Dan bila dikatakan kepada mereka: Janganlah kamu membuat kerusakan di muka bumi, mereka menjawab: "Sesungguhnya kami orang-orang yang...

Pembangunan (?)

Dan bila dikatakan kepada mereka: Janganlah kamu membuat kerusakan di muka bumi, mereka menjawab: "Sesungguhnya kami orang-orang yang mengadakan perbaikan." - al ayah 

Ini adalah tahun ke-5-ku hidup sebagai perantau bersama seorang istri dan kedua anakku di kota orang. Sudah 5 tahun pula aku tak pernah pulang ke desa. Biasanya, saat Bulan Ramadhan dan musim mudik tiba, justru adik dan bundakulah yang ku boyong kemari. Ya, kau tahulah, nasib hidup di kota, harus survive setiap saat. Namun, di Ramadhan tahun ini aku dan istriku sepakat untuk mudik ke kampung halaman.

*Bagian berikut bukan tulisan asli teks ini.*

(* ===== verification/CohortPackProps.v ===== *)
(** * Properties of the cohort-packing policy

    The units of a selection partition the ready groups, the selection is a
    batch (the policy interface's law), it serves the units in the order the
    policy promises, and the commit bookkeeping never fails. *)

From S2P Require Import Prelude PyFloat PyDict Grouping PyValue PyString Protocol RuntimeGraph DslGraph JobBase Clustering CohortPack.

(** ** Groups *)

Lemma sorted_groups_keys c : dkeys (sorted_groups c) = dkeys (group_items c).
Proof. unfold sorted_groups, dkeys. by rewrite <-list_fmap_compose. Qed.

Lemma sorted_groups_wf c : dict_wf (sorted_groups c).
Proof. unfold dict_wf. rewrite sorted_groups_keys. apply group_by_wf. Qed.

Lemma sorted_groups_concat c : concat (dvals (sorted_groups c)) ≡ₚ c.
Proof.
  rewrite <-(group_by_concat item_key c) at 2. unfold sorted_groups, group_items, dvals.
  induction (group_by item_key c) as [|[k l] d IH]; csimpl; [done|].
  by rewrite IH, sorted_by_perm.
Qed.

Lemma sorted_groups_entry c k l :
  (k, l) ∈ sorted_groups c → l ≠ [] ∧ ∀ i, i ∈ l ↔ i ∈ c ∧ item_key i = k.
Proof.
  unfold sorted_groups. intros ([k' l'] & [= -> ->] & Hin)%list_elem_of_fmap.
  apply group_by_entry in Hin as [-> Hne]. split.
  - intros E. apply Hne. apply Permutation_nil_r. by rewrite <-(sorted_by_perm slice_key_lt slice_key), E.
  - intros i. rewrite elem_of_sorted_by, list_elem_of_filter. tauto.
Qed.

Lemma group_nonempty c k : k ∈ dkeys (sorted_groups c) → group (sorted_groups c) k ≠ [].
Proof.
  intros ([k' l] & -> & Hin)%list_elem_of_fmap. unfold group, dget_or. simpl.
  rewrite (elem_dget k' l) by (done || apply sorted_groups_wf). by apply sorted_groups_entry in Hin as [? _].
Qed.

Lemma group_elem c k i : i ∈ group (sorted_groups c) k → i ∈ c ∧ item_key i = k.
Proof.
  unfold group, dget_or. destruct (dget k (sorted_groups c)) as [l|] eqn:E; [|set_solver].
  intros Hi. apply dget_elem, sorted_groups_entry in E as [_ E]. by apply E.
Qed.

Lemma sorted_groups_key c k : k ∈ dkeys (sorted_groups c) ↔ ∃ i, i ∈ c ∧ item_key i = k.
Proof. rewrite sorted_groups_keys. apply group_by_keys. Qed.

(** ** The cut *)

Lemma cut_concat b n t w cohort part size parts :
  concat (cut b n t w cohort part size parts) = part ++ cohort.
Proof.
  revert part size parts. induction cohort as [|c cohort IH]; intros part size parts; simpl.
  - destruct part; simpl; by rewrite ?app_nil_r.
  - case_match; simpl; rewrite IH; [done|]. by rewrite <-app_assoc.
Qed.

(** The slices a list of chains counts with. *)
Definition width_of (w : dict string Z) (l : list string) : Z := zsum ((λ c, dget_or 0%Z c w) <$> l).

Lemma zsum_cons x l : zsum (x :: l) = (x + zsum l)%Z.
Proof.
  unfold zsum. simpl. assert (G : ∀ a, foldl Z.add a l = (a + foldl Z.add 0 l)%Z).
  { induction l as [|y l IH]; intros a; cbn [foldl]; [lia|]. rewrite (IH (a + y)%Z), (IH (0 + y)%Z). lia. }
  rewrite G. lia.
Qed.

Lemma zsum_app l1 l2 : zsum (l1 ++ l2) = (zsum l1 + zsum l2)%Z.
Proof. induction l1 as [|x l1 IH]; [done|]. simpl app. rewrite !zsum_cons, IH. lia. Qed.

Lemma zsum_perm l1 l2 : l1 ≡ₚ l2 → zsum l1 = zsum l2.
Proof. induction 1; rewrite ?zsum_cons; lia. Qed.

Lemma zsum_nonneg l : Forall (Z.le 0) l → (0 <= zsum l)%Z.
Proof. induction 1 as [|x l Hx Hl IH]; [done|]. rewrite zsum_cons. lia. Qed.

(** A part of several chains fits the batch size. *)
Lemma cut_fits b n t w cohort part size parts p :
  size = width_of w part → length part ≤ 1 ∨ (size <= b)%Z →
  p ∈ cut b n t w cohort part size parts → (length p ≤ 1 ∨ (width_of w p <= b)%Z) ∧ p ≠ [].
Proof.
  revert part size parts. induction cohort as [|c cohort IH]; intros part size parts -> Hp Hin; simpl in Hin.
  - destruct part; [set_solver|]. apply list_elem_of_singleton in Hin as ->. done.
  - destruct (negb _ && _)%bool eqn:E.
    + apply andb_true_iff in E as [E%negb_true_iff%bool_decide_eq_false _].
      apply elem_of_cons in Hin as [->|Hin]; [done|].
      eapply IH; [| |exact Hin]; [|left; simpl; lia]. unfold width_of. csimpl. rewrite zsum_cons. unfold zsum. simpl. lia.
    + eapply IH; [| |exact Hin].
      * unfold width_of. rewrite fmap_app, zsum_app. csimpl. rewrite zsum_cons. unfold zsum. simpl. lia.
      * destruct part as [|c0 part]; [left; simpl; lia|right]. simpl in E.
        apply orb_false_iff in E as [E%Z.ltb_ge _]. lia.
Qed.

Fatih sudah berumur 7 tahun dan Fatma telah berumur 4 tahun, aku fikir itu usia yang cukup bagi mereka untuk melakukan perjalanan jauh. Tidak banyak yang aku harapkan dari mudik ini, kecuali agar kedua anakku bisa merasakan suasana desa yang asri, bermain petak umpet dengan sepupu-sepupunya, dan oh ya, akan aku ajak mereka berkemah di hutan kecil di dekat desaku.

H-7 Idul Ftiri. Kami menyiapkan segala hal yang diperlukan saat di perjalanan ataupun saat di desa nanti; baju, alat mandi, buku, kamera, binocular, dll. “Yah, aku bawa ini ya?” kata si Fatih sambil menyodorkan tabnya. “Fatih, liburan kali ini gak perlu bawa tab dulu ya, nak,” jawabanku membuatnya cemberut. “Lho, anak bunda kok cemberut?” tanya istriku. “Gini deh, nanti akan ayah ajak berkemah di hutan dan bermain layang-layang di tepi sawah. Hayo seru mana dibanding main tab di dalam rumah?” timpalku. “Beneran yah? Iya deh, nanti ajak kakak main di sungai juga ya yah?” “Siap, bos!”

Melalui jalur darat, 5 hari sebelum hari Raya Idul Fitri tiba kami memulai perjalanan. Kedua anakku sangat excited selama di perjalanan. Fatih mulai merencanakan apa saja yang akan ia lakukan di desa nanti. Fyi saja, jalur darat kami pilih karena kami akan bersinggah ke beberapa tempat mulai dari museum, tempat wisata rohani, juga pantai.

Hari ke-4 perjalanan, kami hampir sampai. Kagum benar aku dengan segala pembangunan di sepanjang jalan. Pertokoan, rumah sakit, dan rumah-rumah mewah minimalis berjajar di sepanjang jalan. Pangling saya dengan jalanan ini. Sepertinya ada dilatasi waktu di 5 tahun tanpa kunjungan kami, semuanya berubah begitu cepat.

Sesuai dengan perkiraan kami, 20-30 menit lagi kami akan sampai di desa. Istriku membangunkan Fatih dan Fatma yang sejak subuh tadi tertidur pulas. Saat terbangun dia langsung bertanya, “Sudah sampai yah?”. “Kakak  sudah bangun? Belum nih sebentar lagi, siap siap ya,” jawabku.

Anakku mulai menatap kaca, “Yah ini sudah dekat kan?”. Tetiba ada suata perasaan mengganjal muncul di benakku, apa ya. Dengan seksama kuperhatikan jalan, rasa itu semakin besar, rasa aneh, mengganjal, takut, khawatir, semuanya bercampur aduk. “Mas, kenapa?” peka sekali istriku. “Ah, nggak kok dik, gak papa,” aku mencoba menenangkannya. 

Ketakutan itu membesar menjadi sebuah bola salju yang turun dan siap mnggelindingkan aku yang sedang mendaki. Ini sudah hampir satu jam dari gapura kota, benar, 10 menit lagi seharusnya sudah sampai rumah dan langit masih cerah. Ini sangat berbeda dengan kondisi 5 tahun yang lalu. Benarkah hanya 5 tahun aku meninggalkan kampung ini? Aku semakin takut.

Dan belum selesai ketakutan dalam lamunanku itu aku lipat, anakku kembali bertanya, “Hutannya mana, yah?”